MS. TIPPETT: I told you before we started that you always get drawn out as a political activist, and I wanted to draw you out more as a contemplative and a theological thinker. And I just wonder how you would talk in theological and spiritual terms about this challenge before us of what we so antiseptically call income inequality.

SR. SIMONE: Well, I think it is the chasm of our age, the challenge for us to turn around from individualism and to know that if I really know I am one with you, then that’s going to affect the choices I make. And that is a spiritual practice as well as an economic practice. Pope Francis is doing a great job at making this known right now by saying that every economic decision has a moral component. And that we are all needing to work to come together in community. And what he’s doing, walking towards everyone in love, is fabulous. I mean, even all these cardinals that really don’t like him.

[laughter]

He’s just embracing them with love. It’s wonderful. I mean it’s so spiritually bold. But that’s really what I think we need in our society.

MS. TIPPETT: That would also be a different approach to politics.

SR. SIMONE: It’s what I try to do, actually. I try — well, a couple years ago on retreat, my retreat director pushed me to realize that I did have a list that I thought — of folks that I called mistakes of God.

[laughter]

MS. TIPPETT: Yeah.

SR. SIMONE: And folks that should have been voted off the island. It was God on an off day. But when I — I came to realize that if I was at odds with the God in them, I’m at odds with the God in me. And so I need to hold compassion in my heart for Paul Ryan and — actually, he’s easier. I’ve gotten to know him better.

MS. TIPPETT: We don’t have to name names. [laughs]

SR. SIMONE: Oh no. I have to name names because it’s my sin. It’s my sin.

[laughter]

But John Boehner — but Boehner’s trapped. I came to realize that Boehner’s trapped in his desire to be Speaker and the fact that he’s got two parties he’s trying to lead. And it’s making — he’s paralyzed. And what an awful place when you’ve worked all your life to get to be a leader and then you can’t lead. The worst you — the best you can do is not do something. I mean, it’s a horrible place. So I’m trying to hold compassion in my heart for everybody. It might be easier if I was Pope. But I’m not going to be Pope. But, anyway.

MS. TIPPETT: [laughs] You’ve said that you think at this moment in time, we are called in the United States to develop a theology of insecurity.
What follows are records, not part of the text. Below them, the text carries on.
(* ===== verification/VgicLr.v ===== *)
(** * VgicLr: the list registers of the emulated GICv2 ([arch/aarch64/vgic.rs])

    Presenting an interrupt to the guest ([add_lr], [write_lr]), taking it back ([remove_lr]),
    routing, and the maintenance interrupt ([handle_trapped_eoir], [refill_lrs],
    [eoir_highest_spilled_active]).

    The environment is a section context: the current core, the number of list registers the
    hardware has, its status registers ELRSR/EISR as functions of the list registers, MISR, and the
    state bits of the physical distributor as a function of what was written to it. *)
From S2P Require Import Prelude Bits Vm VgicState.

Section list_registers.
(** [core] is [current_cpu().id]; [gic_lrs] the number of list registers. *)
Context (core gic_lrs : Z).
(** [elrsr lrs i] and [eisr lrs i]: the 32-bit status words when the list registers hold [lrs]. *)
Context (elrsr eisr : list Z -> Z -> Z).
(** [gicd_state log id]: the pending and active bits of the physical interrupt. *)
Context (gicd_state : list gic_event -> Z -> Z).

Definition gich_elrsr (i : Z) : M VS Z := m_gets (fun s => elrsr (lrs s) i).
Definition gich_eisr (i : Z) : M VS Z := m_gets (fun s => eisr (lrs s) i).

(** src: arch/aarch64/vgic.rs 520-535 [remove_lr: the SGI source]
    What is put back into the SGI's pending or active record. *)
Definition remove_lr_sgi (vcpu : Vcpu) (r : iref) (lr_val : Z) : M VS unit :=
  let! i := read_int r in
  let src := u8 (Z.land (Z.shiftr lr_val 10) 7) in
  if active (state i) then set_cpu_priv_sgis_act (vcpu_id vcpu) (ref_id r) src
  else if pending (state i) then
    let! pend := cpu_priv_sgis_pend (vcpu_id vcpu) (ref_id r) in
    set_cpu_priv_sgis_pend (vcpu_id vcpu) (ref_id r) (Z.lor pend (shlw 8 1 src))
  else m_ret tt.

(** src: arch/aarch64/vgic.rs 497-556 [Vgic::remove_lr] *)
Definition remove_lr (vcpu : Vcpu) (r : iref) : M VS bool :=
  let! owns := vgic_owns vcpu r in
  if negb owns then m_ret false
  else
    let! i := read_int r in
    if negb (in_lr i) then m_ret false
    else
      let! o := gich_get_lr core r in
      let! lr_val :=
        match o with
        | Some v => gich_set_lr (lr i) 0 >>; m_ret v
        | None => m_ret 0
        end in
      upd_int r (set_in_lr false) >>;
      let lr_state := Z.land (Z.shiftr lr_val 28) 3 in
      if lr_state =? 0 then m_ret false
      else
        let! st := m_opt ExplicitPanic (num_to_state lr_state) in
        upd_int r (set_state st) >>;
        (if ref_id r <? GIC_SGIS_NUM then remove_lr_sgi vcpu r lr_val else m_ret tt) >>;
        update_int_list vcpu r >>;
        let! i' := read_int r in
        (if pending (state i') && enabled i' then
           let! h := gich_hcr in gich_set_hcr (Z.lor h 8)
         else m_ret tt) >>;
        m_ret true.

(** src: arch/aarch64/vgic.rs 684-702 [write_lr: the SGI source loop]
    The highest source CPU whose bit is pending: its index. *)
Fixpoint highest_source (pend : Z) (idxs : list Z) : option Z :=
  match idxs with
  | [] => None
  | idx :: rest => if testm pend (shlw 8 1 idx) then Some idx else highest_source pend rest
  end.

(** src: arch/aarch64/vgic.rs 678-706 [write_lr: SGI branch] *)
Definition write_lr_sgi (vcpu : Vcpu) (id st base : Z) : M VS Z :=
  let v := vcpu_id vcpu in
  let! l1 :=
    (if testm st 2 then
       let! act := cpu_priv_sgis_act v id in
       m_ret (Z.lor (Z.lor base (Z.land (shlw 64 act 10) (Z.shiftl 7 10))) (Z.shiftl 2 28))
     else
       let! pend := cpu_priv_sgis_pend v id in
       match highest_source pend [7; 6; 5; 4; 3; 2; 1; 0] with
       | Some idx =>
           set_cpu_priv_sgis_pend v id (Z.land pend (notw 8 (shlw 8 1 idx))) >>;
           m_ret (Z.lor (Z.lor base (Z.shiftl (Z.land idx 7) 10)) (Z.shiftl 1 28))
       | None => m_ret base
       end) in
  let! pend' := cpu_priv_sgis_pend v id in
  m_ret (if pend' =? 0 then l1 else Z.lor l1 (Z.shiftl 1 19)).

(** src: arch/aarch64/vgic.rs 663-713 [write_lr: the list register value] *)
Definition write_lr_value (vcpu : Vcpu) (r : iref) (st int_prio : Z) : M VS Z :=
  let id := ref_id r in
  let base := Z.lor (Z.land id 0x3ff) (Z.shiftl (Z.land (Z.shiftr int_prio 3) 0x1f) 23) in
  let! is_hw := vgic_int_is_hw r in
  if is_hw then
    let l := Z.lor (Z.lor base (Z.shiftl 1 31)) (Z.shiftl (Z.land 0x3ff id) 10) in
    let l := if st =? 3 then Z.lor l (Z.shiftl 2 28) else Z.lor l (Z.shiftl (Z.land st 3) 28) in
    let! s := m_get in
    (if gicd_state (glog s) id =? 2 then m_ret tt else emit (EvSetState id 2)) >>;
    m_ret l
  else if id <? GIC_SGIS_NUM then write_lr_sgi vcpu id st base
  else
    let l := if negb (gic_is_priv id) then Z.lor base (Z.shiftl 1 19) else base in
    m_ret (Z.lor l (Z.shiftl (Z.land st 3) 28)).

(** src: arch/aarch64/vgic.rs 645-661 [write_lr: the previous interrupt]
    Evict what this list register held for the vCPU before. *)
Definition write_lr_evict (vcpu : Vcpu) (r : iref) (lr_ind : Z) : M VS unit :=
  let! prev_int_id := cpu_priv_curr_lrs (vcpu_id vcpu) lr_ind in
  if prev_int_id =? ref_id r then m_ret tt
  else
    let! o := get_int vcpu prev_int_id in
    match o with
    | None => m_ret tt
    | Some p =>
        let! owns := vgic_owns vcpu p in
        let! i := read_int p in
        if owns && in_lr i && (lr i =? u16 lr_ind) then
          upd_int p (set_in_lr false) >>;
          (if negb (gic_is_priv (ref_id p)) then vgic_int_yield_owner core vcpu p else m_ret tt)
        else m_ret tt
    end.

(** src: arch/aarch64/vgic.rs 640-725 [Vgic::write_lr] *)
Definition write_lr (vcpu : Vcpu) (r : iref) (lr_ind : Z) : M VS unit :=
  let! i := read_int r in
  write_lr_evict vcpu r lr_ind >>;
  let! st := vgic_get_state core r in
  let! v := write_lr_value vcpu r st (prio i) in
  upd_int r (fun i => set_int_lr (u16 lr_ind) (set_in_lr true (set_state IrqSInactive i))) >>;
  set_cpu_priv_curr_lrs (vcpu_id vcpu) lr_ind (u16 (ref_id r)) >>;
  gich_set_lr lr_ind (u32 v) >>;
  update_int_list vcpu r.

(** src: arch/aarch64/vgic.rs 566-571 [add_lr: search for an empty register] *)
Fixpoint first_empty (l : list Z) (idxs : list Z) : option Z :=
  match idxs with
  | [] => None
  | i :: rest => if testm (elrsr l (i / 32)) (shlw 32 1 (i mod 32)) then Some i else first_empty l rest
  end.

(** The running result of the scan for a victim: counts and the lowest-priority entries. *)
Record victims := mkVictims {
  pend_found : Z; act_found : Z; min_prio_act : Z; min_prio_pend : Z;
  act_ind : option Z; pend_ind : option Z;
}.

(** src: arch/aarch64/vgic.rs 581-599 [add_lr: scan step] *)
Definition victim_step (v : victims) (i l : Z) : victims :=
  let lr_prio := Z.land (Z.shiftr l 23) 0x1f in
  let lr_state := Z.land (Z.shiftr l 28) 3 in
  if testm lr_state 2 then
    let v := if min_prio_act v <? lr_prio
             then mkVictims (pend_found v) (act_found v) lr_prio (min_prio_pend v) (Some i) (pend_ind v)
             else v in
    mkVictims (pend_found v) (act_found v + 1) (min_prio_act v) (min_prio_pend v) (act_ind v) (pend_ind v)
  else if testm lr_state 1 then
    let v := if min_prio_pend v <? lr_prio
             then mkVictims (pend_found v) (act_found v) (min_prio_act v) lr_prio (act_ind v) (Some i)
             else v in
    mkVictims (pend_found v + 1) (act_found v) (min_prio_act v) (min_prio_pend v) (act_ind v) (pend_ind v)
  else v.

Fixpoint scan_victims (idxs : list Z) (v : victims) : M VS victims :=
  match idxs with
  | [] => m_ret v
  | i :: rest => let! l := gich_lr i in scan_victims rest (victim_step v i l)
  end.

(** src: arch/aarch64/vgic.rs 601-605 [add_lr: the choice] *)
Definition choose_victim (v : victims) : option Z :=
  if 1 <? pend_found v then pend_ind v
  else if 1 <? act_found v then act_ind v else None.

(** src: arch/aarch64/vgic.rs 573-621 [add_lr: spill a register] *)
Definition spill_lr (vcpu : Vcpu) : M VS (option Z) :=
  let! v := scan_victims (zrange 0 (Z.to_nat gic_lrs)) (mkVictims 0 0 0 0 None None) in
  match choose_victim v with
  | None => m_ret None
  | Some idx =>
      let! l := gich_lr idx in
      let! o := get_int vcpu (Z.land l 0x3ff) in
      let! spilled := m_opt UnwrapNone o in
      remove_lr vcpu spilled >>;
      vgic_int_yield_owner core vcpu spilled >>;
      m_ret (Some idx)
  end.

(** src: arch/aarch64/vgic.rs 558-638 [Vgic::add_lr] *)
Definition add_lr (vcpu : Vcpu) (r : iref) : M VS bool :=
  let! i := read_int r in
  if negb (enabled i) || in_lr i then m_ret false
  else
    let! s := m_get in
    let! lr_ind :=
      match first_empty (lrs s) (zrange 0 (Z.to_nat gic_lrs)) with
      | Some i => m_ret (Some i)
      | None => spill_lr vcpu
      end in
    match lr_ind with
    | Some idx => write_lr vcpu r idx >>; m_ret true
    | None =>
        let! st := vgic_get_state core r in
        (if testm st 1 then let! h := gich_hcr in gich_set_hcr (Z.lor h 8) else m_ret tt) >>;
        m_ret false
    end.

(** src: arch/aarch64/vgic.rs 727-759 [Vgic::route] *)
Definition route (vcpu : Vcpu) (r : iref) : M VS unit :=
  let! i := read_int r in
  match state i with
  | IrqSInactive => m_ret tt
  | _ =>
      if negb (enabled i) then m_ret tt
      else
        let t := targets i in
        (if testm t (shlw 8 1 core) then let! _ := add_lr vcpu r in m_ret tt else m_ret tt) >>;
        let! i' := read_int r in
        if negb (in_lr i') && testm t (notw 8 (shlw 8 1 core)) then
          vgic_int_yield_owner core vcpu r >>;
          emit (EvBroadcast (mkInitc VgicdRoute (vcpu_vm_id vcpu) (u16 (ref_id r)) 0))
        else m_ret tt
  end.

(** ** The maintenance interrupt *)

(** A 64-bit bitmap from two status words. *)
Definition status64 (f : list Z -> Z -> Z) : M VS Z :=
  m_gets (fun s => Z.lor (f (lrs s) 0) (shlw 64 (f (lrs s) 1) 32)).

(** src: arch/aarch64/vgic.rs 1671-1689 [handle_trapped_eoir: one list register] *)
Definition eoir_one (vcpu : Vcpu) (lr_idx : Z) : M VS unit :=
  let! lr_val := gich_lr lr_idx in
  gich_set_lr lr_idx 0 >>;
  let! o := get_int vcpu (bit_extract lr_val 0 10) in
  match o with
  | None => m_fault ExplicitPanic   (* unimplemented!() *)
  | Some r =>
      upd_int r (set_in_lr false) >>;
      (if ref_id r <? GIC_SGIS_NUM then let! _ := add_lr vcpu r in m_ret tt
       else vgic_int_yield_owner core vcpu r)
  end.

(** src: arch/aarch64/vgic.rs 1660-1698 [Vgic::handle_trapped_eoir] *)
Fixpoint handle_trapped_eoir (fuel : nat) (vcpu : Vcpu) : M VS unit :=
  let! bm := status64 eisr in
  match bitmap_find_nth bm 0 gic_lrs 1 true with
  | None => m_ret tt
  | Some lr_idx =>
      match fuel with
      | O => m_fault FuelOut
      | S fuel' => eoir_one vcpu lr_idx >>; handle_trapped_eoir fuel' vcpu
      end
  end.

(** src: arch/aarch64/vgic.rs 1704-1709 [refill_lrs: is a pending interrupt presented] *)
Fixpoint lrs_pending (idxs : list Z) (acc : bool) : M VS bool :=
  match idxs with
  | [] => m_ret acc
  | i :: rest =>
      let! l := gich_lr i in
      lrs_pending rest (if testm (bit_extract l 28 2) 1 then true else acc)
  end.

(** src: arch/aarch64/vgic.rs 1720-1738 [refill_lrs: the choice]
    The next spilled interrupt, and whether it was taken from the pending list. *)
Definition refill_choice (vcpu : Vcpu) (has_pending : bool) : M VS (option (iref * bool)) :=
  let! act_head := int_list_head vcpu false in
  let! pend_head := int_list_head vcpu true in
  let! a :=
    match act_head with
    | Some r => if has_pending then let! i := read_int r in
                  m_ret (if in_lr i then None else Some (r, false)) else m_ret None
    | None => m_ret None
    end in
  match a with
  | Some x => m_ret (Some x)
  | None =>
      match pend_head with
      | Some r => let! i := read_int r in m_ret (if in_lr i then None else Some (r, true))
      | None => m_ret None
      end
  end.

(** src: arch/aarch64/vgic.rs 1711-1760 [refill_lrs: the loop] *)
Fixpoint refill_loop (fuel : nat) (vcpu : Vcpu) (has_pending : bool) : M VS unit :=
  let! bm := status64 elrsr in
  match bitmap_find_nth bm 0 gic_lrs 1 true with
  | None => m_ret tt
  | Some lr_idx =>
      match fuel with
      | O => m_fault FuelOut
      | S fuel' =>
          let! c := refill_choice vcpu has_pending in
          match c with
          | Some (r, prev_pend) =>
              let! _ := vgic_int_get_owner vcpu r in
              write_lr vcpu r lr_idx >>;
              refill_loop fuel' vcpu (has_pending || prev_pend)
          | None => let! h := gich_hcr in gich_set_hcr (Z.land h (notw 32 8))
          end
      end
  end.

(** src: arch/aarch64/vgic.rs 1700-1761 [Vgic::refill_lrs] *)
Definition refill_lrs (fuel : nat) (vcpu : Vcpu) : M VS unit :=
  let! p := lrs_pending (zrange 0 (Z.to_nat gic_lrs)) false in refill_loop fuel vcpu p.

(** src: arch/aarch64/vgic.rs 1763-1778 [Vgic::eoir_highest_spilled_active] *)
Definition eoir_highest_spilled_active (vcpu : Vcpu) : M VS unit :=
  let! o := int_list_head vcpu false in
  match o with
  | None => m_ret tt
  | Some r =>
      let! _ := vgic_int_get_owner vcpu r in
      let! i := read_int r in
      let! st := m_opt ExplicitPanic (num_to_state (Z.land (to_num (state i)) (notw 64 2))) in
      upd_int r (set_state st) >>;
      update_int_list vcpu r >>;
      let! is_hw := vgic_int_is_hw r in
      if is_hw then emit (EvSetAct (ref_id r) false)
      else
        let! i' := read_int r in
        if pending (state i') then let! _ := add_lr vcpu r in m_ret tt else m_ret tt
  end.

(** src: arch/aarch64/vgic.rs 1922-1931 [gic_maintenance_handler: the EOI count loop] *)
Fixpoint eoi_count_loop (fuel : nat) (vcpu : Vcpu) : M VS unit :=
  let! h := gich_hcr in
  if testm h (Z.shiftl 0x1f 27) then
    match fuel with
    | O => m_fault FuelOut
    | S fuel' =>
        eoir_highest_spilled_active vcpu >>;
        gich_set_hcr (u32 (h - Z.shiftl 1 27)) >>;
        eoi_count_loop fuel' vcpu
    end
  else m_ret tt.

(** src: arch/aarch64/vgic.rs 1903-1932 [gic_maintenance_handler]
    [misr] is the value read from GICH_MISR. *)
Definition gic_maintenance_handler (fuel : nat) (vcpu : Vcpu) (misr : Z) : M VS unit :=
  (if testm misr 1 then handle_trapped_eoir fuel vcpu else m_ret tt) >>;
  (if testm misr 8 then refill_lrs fuel vcpu else m_ret tt) >>;
  (if testm misr 4 then eoi_count_loop fuel vcpu else m_ret tt).
End list_registers.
What does that mean?

SR. SIMONE: Oh, well, that started a long time ago for me because in the ’80s I was totally enamored of liberation theology. I thought it was fabulous. It was wonderful. It fit my thing. But then I realized, “Holy moly, I live in the first world. And the reason why third world Latin America needs liberation theology is because of our first world oppression.” So what was our agenda? What was the theology we needed to develop? And what I — I came to this insight of I think our sin is our obsession with security. Our obsession that everything ought to work out perfectly for us. That we ought to have every conceivable drop of oil ever that we’d ever need any time. That we have to have electricity, and guaranteed that I brought the right clothes, so I brought extra just in case I needed extra layers. I mean, all this obsession with having everything we need, security. And what that — oh, and then look at our response to September 11, 2001. We just went nuts with the topic. And that obsession…

MS. TIPPETT: And then security never ever works the way we want it to. I mean…

SR. SIMONE: No. Because it’s illusory.

MS. TIPPETT: It never ever quite works.

SR. SIMONE: It’s an illusion. It’s an illusion. And rather, we would be better off if we made peace with insecurity. We’re all vulnerable. It’s all illusion.

MS. TIPPETT: Yeah. OK, let’s hear from you.

AUDIENCE MEMBER 1: Hi, what an honor to be here. So I’m here tonight with some of my fellow students of female mystics. And I’m wondering if you can tell us who is your favorite and why.

SR. SIMONE: Lovely. Oh, how could it not be Hildegard?

[laughter]

SR. SIMONE: I mean, she got excommunicated three times and then gets made a saint and the doctor of the church. I mean, really. I mean, really. I mean — and then I wonder did they really read her writings? Well, she wrote all about the feminine of God. It was fabulous.

MS. TIPPETT: [laughs]

AUDIENCE MEMBER 2: You talked about doing our part. Have you ever been doing your part and find someone else doing their part and there’s a conflict between your parts?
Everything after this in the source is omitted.